Task details = Keep to one stretch of the data below, the lines from the one with "size (scopes (run" up to and including the one with "by (destruct o;", and return that stretch exactly.

Records provided =
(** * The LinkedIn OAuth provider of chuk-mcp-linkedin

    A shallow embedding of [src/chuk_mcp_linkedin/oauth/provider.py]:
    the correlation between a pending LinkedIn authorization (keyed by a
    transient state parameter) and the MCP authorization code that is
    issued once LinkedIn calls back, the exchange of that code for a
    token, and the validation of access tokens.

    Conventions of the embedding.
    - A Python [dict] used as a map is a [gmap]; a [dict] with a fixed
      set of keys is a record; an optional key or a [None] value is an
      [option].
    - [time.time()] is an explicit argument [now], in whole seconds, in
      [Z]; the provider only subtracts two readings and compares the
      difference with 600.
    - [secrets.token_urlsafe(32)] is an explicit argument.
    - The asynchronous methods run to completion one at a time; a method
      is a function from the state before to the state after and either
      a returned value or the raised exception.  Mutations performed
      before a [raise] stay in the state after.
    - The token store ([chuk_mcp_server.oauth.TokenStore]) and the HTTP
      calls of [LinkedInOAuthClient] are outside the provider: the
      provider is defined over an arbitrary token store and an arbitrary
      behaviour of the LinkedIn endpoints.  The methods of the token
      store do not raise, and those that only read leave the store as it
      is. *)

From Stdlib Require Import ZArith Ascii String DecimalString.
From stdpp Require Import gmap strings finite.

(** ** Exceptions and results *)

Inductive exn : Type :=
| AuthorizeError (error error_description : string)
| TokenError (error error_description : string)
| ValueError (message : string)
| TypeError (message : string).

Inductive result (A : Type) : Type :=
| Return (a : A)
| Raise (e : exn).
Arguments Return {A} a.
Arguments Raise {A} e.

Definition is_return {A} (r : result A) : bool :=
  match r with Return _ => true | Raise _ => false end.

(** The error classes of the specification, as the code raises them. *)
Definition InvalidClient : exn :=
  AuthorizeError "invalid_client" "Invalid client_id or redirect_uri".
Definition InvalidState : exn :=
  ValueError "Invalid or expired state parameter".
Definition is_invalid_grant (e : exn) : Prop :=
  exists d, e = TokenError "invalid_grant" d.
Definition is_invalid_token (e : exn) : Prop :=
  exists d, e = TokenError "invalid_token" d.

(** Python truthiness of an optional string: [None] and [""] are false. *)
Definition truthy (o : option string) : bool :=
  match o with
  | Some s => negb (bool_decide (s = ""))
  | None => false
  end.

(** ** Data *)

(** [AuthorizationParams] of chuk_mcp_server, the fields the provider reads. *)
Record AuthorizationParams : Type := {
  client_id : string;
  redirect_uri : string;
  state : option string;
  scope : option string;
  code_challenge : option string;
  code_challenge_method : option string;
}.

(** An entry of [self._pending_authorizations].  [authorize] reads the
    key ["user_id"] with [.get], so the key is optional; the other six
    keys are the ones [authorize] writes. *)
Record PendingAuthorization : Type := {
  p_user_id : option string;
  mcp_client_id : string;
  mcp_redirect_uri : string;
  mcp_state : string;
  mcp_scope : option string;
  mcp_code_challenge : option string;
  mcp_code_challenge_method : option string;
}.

* * *

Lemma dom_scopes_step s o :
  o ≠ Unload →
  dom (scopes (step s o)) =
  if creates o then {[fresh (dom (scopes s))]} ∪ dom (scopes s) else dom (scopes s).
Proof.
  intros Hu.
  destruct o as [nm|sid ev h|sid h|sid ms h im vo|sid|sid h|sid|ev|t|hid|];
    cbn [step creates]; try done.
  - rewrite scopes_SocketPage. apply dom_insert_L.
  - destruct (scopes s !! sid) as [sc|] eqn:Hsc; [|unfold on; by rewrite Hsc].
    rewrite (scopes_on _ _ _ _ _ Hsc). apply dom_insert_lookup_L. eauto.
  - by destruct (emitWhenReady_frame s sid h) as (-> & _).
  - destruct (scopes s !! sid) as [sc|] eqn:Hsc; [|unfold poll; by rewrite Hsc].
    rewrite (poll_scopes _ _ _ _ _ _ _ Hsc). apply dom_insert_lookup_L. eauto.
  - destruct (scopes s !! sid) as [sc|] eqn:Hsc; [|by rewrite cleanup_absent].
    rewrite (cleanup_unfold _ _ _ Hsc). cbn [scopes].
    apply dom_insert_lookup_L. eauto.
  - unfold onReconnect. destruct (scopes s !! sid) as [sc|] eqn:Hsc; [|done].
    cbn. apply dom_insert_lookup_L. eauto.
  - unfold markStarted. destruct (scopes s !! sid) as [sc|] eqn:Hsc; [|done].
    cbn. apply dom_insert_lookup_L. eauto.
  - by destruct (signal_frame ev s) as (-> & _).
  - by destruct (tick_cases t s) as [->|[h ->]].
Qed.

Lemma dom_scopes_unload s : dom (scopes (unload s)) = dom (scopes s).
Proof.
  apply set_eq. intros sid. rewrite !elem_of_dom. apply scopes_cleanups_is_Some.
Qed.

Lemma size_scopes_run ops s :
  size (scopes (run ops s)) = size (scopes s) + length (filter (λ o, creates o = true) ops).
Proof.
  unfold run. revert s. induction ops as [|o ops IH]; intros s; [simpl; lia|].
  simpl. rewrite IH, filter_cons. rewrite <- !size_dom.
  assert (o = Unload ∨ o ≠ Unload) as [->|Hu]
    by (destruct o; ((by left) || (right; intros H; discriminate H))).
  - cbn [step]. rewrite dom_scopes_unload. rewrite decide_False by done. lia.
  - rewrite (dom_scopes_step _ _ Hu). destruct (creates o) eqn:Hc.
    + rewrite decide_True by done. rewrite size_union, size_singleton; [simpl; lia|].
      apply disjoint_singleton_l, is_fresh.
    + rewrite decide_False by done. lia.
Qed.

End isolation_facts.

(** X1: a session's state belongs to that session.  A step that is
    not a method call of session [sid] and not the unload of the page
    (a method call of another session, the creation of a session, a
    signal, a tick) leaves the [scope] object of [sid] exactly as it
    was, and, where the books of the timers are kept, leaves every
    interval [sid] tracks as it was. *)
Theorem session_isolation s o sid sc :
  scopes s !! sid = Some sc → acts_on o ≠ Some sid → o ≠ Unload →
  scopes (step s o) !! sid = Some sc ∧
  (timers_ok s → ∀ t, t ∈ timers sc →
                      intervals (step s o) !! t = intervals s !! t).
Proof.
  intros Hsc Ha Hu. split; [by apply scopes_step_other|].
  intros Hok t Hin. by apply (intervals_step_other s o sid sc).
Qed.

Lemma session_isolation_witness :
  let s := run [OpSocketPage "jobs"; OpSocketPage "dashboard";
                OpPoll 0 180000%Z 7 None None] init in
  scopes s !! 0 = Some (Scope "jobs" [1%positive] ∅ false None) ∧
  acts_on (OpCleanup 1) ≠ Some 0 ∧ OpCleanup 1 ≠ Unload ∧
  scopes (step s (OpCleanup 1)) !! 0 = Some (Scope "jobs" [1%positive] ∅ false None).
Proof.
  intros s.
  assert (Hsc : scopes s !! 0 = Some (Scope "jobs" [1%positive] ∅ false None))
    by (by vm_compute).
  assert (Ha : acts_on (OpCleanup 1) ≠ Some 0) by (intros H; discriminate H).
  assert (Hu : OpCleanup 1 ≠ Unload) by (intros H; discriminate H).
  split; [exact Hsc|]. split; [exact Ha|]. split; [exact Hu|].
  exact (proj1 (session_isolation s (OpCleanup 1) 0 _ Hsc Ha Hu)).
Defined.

Your solution =
  size (scopes (run ops s)) = size (scopes s) + length (filter (λ o, creates o = true) ops).
Proof.
  unfold run. revert s. induction ops as [|o ops IH]; intros s; [simpl; lia|].
  simpl. rewrite IH, filter_cons. rewrite <- !size_dom.
  assert (o = Unload ∨ o ≠ Unload) as [->|Hu]
    by (destruct o; ((by left) || (right; intros H; discriminate H))).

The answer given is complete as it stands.